Bullying is more dangerous than we thought. A new survey reported that around 50 percent of adolescents who end up in the emergency room one way or another report being bullying or cyberbullying victims. Peer violence is the main cause for visits to the emergency room, poor mental and physical health and suicide thought among adolescents.
Soldiers that come back from war develop a mental disorder called PTSD (a stress disorder that occurs post a traumatic experience). The disorder might also appear in the case of survivors of terrible tragedies like an accident in which some of the members involved died. The main point is that the mental illness is commonly triggered by a very traumatic event or series of events.
Now take a deep breath and imagine the fact that 25 percent of adolescents that end up in the emergency department show definitive symptoms of PTSD. Bullying is more dangerous than we thought and almost a quarter of adolescents experience it.
Since the data was collected from the records of the emergency department, the researchers estimate that the real number of bullied children is much bigger than that. Most of them are afraid of coming forth and taking about their bullying problem because of peer pressure and because they fear possible repercussions from their violent peers.
If children are starting to show PTSD symptoms than bullying is more dangerous than we thought, especially cyber bullying which can be a lot harder to manage.
A team of researchers examined a little over 350 teens that visited the emergency department in a Children’s Hospital. Regardless of the reason that brought them there, the doctors discovered that the adolescents reported PTSD-related symptoms in 23.2 percent of the times. Moreover, 19.9 percent presented symptoms linked to depression and 11.3 actually admitted of having considered suicide as a method of ending the bullying.
Furthermore, 46.5 percent of the adolescents reported to have been the victims of peer violence, 46.7 were affected by cyberbullying and 58.9 percent were exposed to community violence in one way or another.

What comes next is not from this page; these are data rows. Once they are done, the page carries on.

(* ===== verification/Ipc.v ===== *)
(** Waiting lists, the common part of src/ipc.c: suspending the caller on the list of
    an IPC object in FIFO or priority order, waking the first waiter, waking all. *)

From Stdlib Require Import ZArith Lia.
From stdpp Require Import base numbers option gmap.
From stdpp Require Import list sorting.
From S2P Require Import Prelude.
From S2P Require Import Kservice.
From S2P Require Import KernelDefs.
From S2P Require Import Scheduler.
From S2P Require Import Object.
From S2P Require Import Timer.
From S2P Require Import Thread.
From S2P Require Import Clock.
Local Open Scope Z_scope.
Local Open Scope rt_scope.

(** * Operations *)

(** [rt_list_init(&(ipc->suspend_thread))]; resetting the head of a list that still
    links threads would corrupt it. *)
Definition rt_ipc_object_init (h : thead) : K unit :=
  l ← gets (λ s, tlist (k_tl s) h);
  assert (bool_decide (l = [])) ;;
  modify (upd_sched (λ c, set_tl (<[h := []]> (sc_tl c)) c)).

(** The search of the priority-ordered insertion: the first waiting thread of
    strictly lower priority. The outer [None] is a wild pointer. *)
Fixpoint first_lower (thr : gmap Z rt_thread) (p : Z) (l : list Z) : option (option Z) :=
  match l with
  | [] => Some None
  | x :: l' =>
      match thr !! x with
      | None => None
      | Some sthread =>
          if p <? th_current_priority sthread then Some (Some x) else first_lower thr p l'
      end
  end.

Definition rt_ipc_list_suspend (h : thead) (t flag : Z) : K unit :=
  rt_thread_suspend t ;;
  if flag =? RT_IPC_FLAG_FIFO then tl_insert_tail h t
  else if flag =? RT_IPC_FLAG_PRIO then
    th ← get_thread t;
    thr ← gets k_thr;
    l ← gets (λ s, tlist (k_tl s) h);
    n ← from_opt (first_lower thr (th_current_priority th) l);
    match n with
    | Some sthread => tl_insert_before h sthread t
    | None => tl_insert_tail h t
    end
  else ret tt.

Definition rt_ipc_list_resume (h : thead) : K unit :=
  l ← gets (λ s, tlist (k_tl s) h);
  t ← from_opt (head l);
  rt_thread_resume t ;; ret tt.

(** The loop of [rt_ipc_list_resume_all]; every round empties the list by one. *)
Fixpoint resume_all_loop (fuel : nat) (h : thead) : K unit :=
  match fuel with
  | O => λ _, None
  | S fuel =>
      l ← gets (λ s, tlist (k_tl s) h);
      match l with
      | [] => ret tt
      | t :: _ =>
          mod_thread t (with_error (- RT_ERROR)) ;;
          rt_thread_resume t ;;
          resume_all_loop fuel h
      end
  end.

Definition rt_ipc_list_resume_all (h : thead) : K unit :=
  l ← gets (λ s, tlist (k_tl s) h);
  resume_all_loop (S (length l)) h.

(** The lines every blocking operation shares: queue the caller and, for a positive
    timeout, start its timer. *)
Definition ipc_wait (h : thead) (t flag time : Z) : K unit :=
  rt_ipc_list_suspend h t flag ;;
  if 0 <? time then
    rt_timer_control (ThreadTimer t) RT_TIMER_CTRL_SET_TIME time ;;
    rt_timer_start (ThreadTimer t) ;; ret tt
  else ret tt.

(** * The queue discipline *)

(** Reference: where a thread of priority [p] is queued. *)
Fixpoint prio_insert (thr : gmap Z rt_thread) (p t : Z) (l : list Z) : list Z :=
  match l with
  | [] => [t]
  | x :: l' => if p <? default 0 (th_current_priority <$> thr !! x) then t :: x :: l'
               else x :: prio_insert thr p t l'
  end.

Definition enqueue (flag : Z) (thr : gmap Z rt_thread) (p t : Z) (l : list Z) : list Z :=
  if flag =? RT_IPC_FLAG_FIFO then l ++ [t] else prio_insert thr p t l.

(** Insertion in priority order is stable: behind the waiters of the same or higher
    priority, in front of the first one of lower priority. *)
Lemma prio_insert_split thr p t l :
  ∃ l1 l2, l = l1 ++ l2 ∧ prio_insert thr p t l = l1 ++ t :: l2 ∧
    (∀ x xh, x ∈ l1 → thr !! x = Some xh → th_current_priority xh ≤ p) ∧
    (∀ x xh, head l2 = Some x → thr !! x = Some xh → p < th_current_priority xh).
Proof.
  induction l as [|x l IH]; [exists [], []; set_solver|]. cbn.
  destruct (Z.ltb_spec p (default 0 (th_current_priority <$> thr !! x))) as [Hlt|Hge].
  - exists [], (x :: l). split_and!; [done|done|set_solver|]. intros y yh [= <-] Hy.
    by rewrite Hy in Hlt.
  - destruct IH as (l1 & l2 & -> & -> & H1 & H2). exists (x :: l1), l2.
    split_and!; [done|done| |done]. intros y yh [->|Hy]%elem_of_cons Hyh; [|by eapply H1].
    by rewrite Hyh in Hge.
Qed.

Lemma enqueue_perm flag thr p t l : enqueue flag thr p t l ≡ₚ t :: l.
Proof.
  unfold enqueue. case_match; [by rewrite Permutation_app_comm|].
  destruct (prio_insert_split thr p t l) as (l1 & l2 & -> & -> & _). by rewrite Permutation_middle.
Qed.

Lemma first_lower_insert thr p t l :
  NoDup l → (∀ x, x ∈ l → is_Some (thr !! x)) →
  ∃ n, first_lower thr p l = Some n ∧
    match n with
    | Some x => x ∈ l ∧ insert_before x t l = prio_insert thr p t l
    | None => l ++ [t] = prio_insert thr p t l
    end.
Proof.
  induction l as [|x l IH]; intros Hnd Hl; [by eexists|]. apply NoDup_cons in Hnd as [Hx Hnd].
  destruct (Hl x) as [xh Hxh]; [set_solver|]. cbn. rewrite Hxh. cbn.
  destruct (Z.ltb_spec p (th_current_priority xh)).
  - eexists. split; [done|]. cbn. rewrite decide_True by done. set_solver.
  - destruct IH as (n & -> & Hn); [done|set_solver|]. exists n. split; [done|].
    destruct n as [y|]; [|cbn; by f_equal]. destruct Hn as [Hy Hn]. cbn.
    rewrite decide_False by (intros ->; done). split; [set_solver|by f_equal].
Qed.

(** * Blocking the caller *)

Definition is_wait (h : thead) : Prop :=
  match h with HSuspend _ | HSender _ => True | _ => False end.

(** The control block and the queue of a thread blocked on [h]. *)
Definition blocked_sc (h : thead) (t : Z) (th : rt_thread) (flag : Z) (c : sched) : sched :=
  link_sc h (enqueue flag (sc_thr c) (th_current_priority th) t (tlist (sc_tl c) h))
    (suspend_sc t th c).

Lemma prio_insert_ext thr thr' p t l :
  (∀ x, x ∈ l → th_current_priority <$> thr' !! x = th_current_priority <$> thr !! x) →
  prio_insert thr' p t l = prio_insert thr p t l.
Proof.
  induction l as [|x l IH]; [done|]. intros Hl. cbn. rewrite IH, Hl by set_solver. done.
Qed.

Megan Ranney, the lead author of the cited study said that adolescents who develop PTSD at such an early age could be exposed to long-term health problems. Ranney explained that the children might end up suffering from a functional impairment on a long-term basis, a poor state of physical health, an increased need for mental health services and academic failure.
The researcher also adds that PTSD can be treated, but the disorder is undertreated, underdiagnosed and underreported. Especially when it comes to adolescents and children.
Bullying is more dangerous than we thought and Ranney urges the doctors to check for PTSD symptoms when a child or adolescent checks into the hospital, regardless if their visit is linked to a traumatic event or not.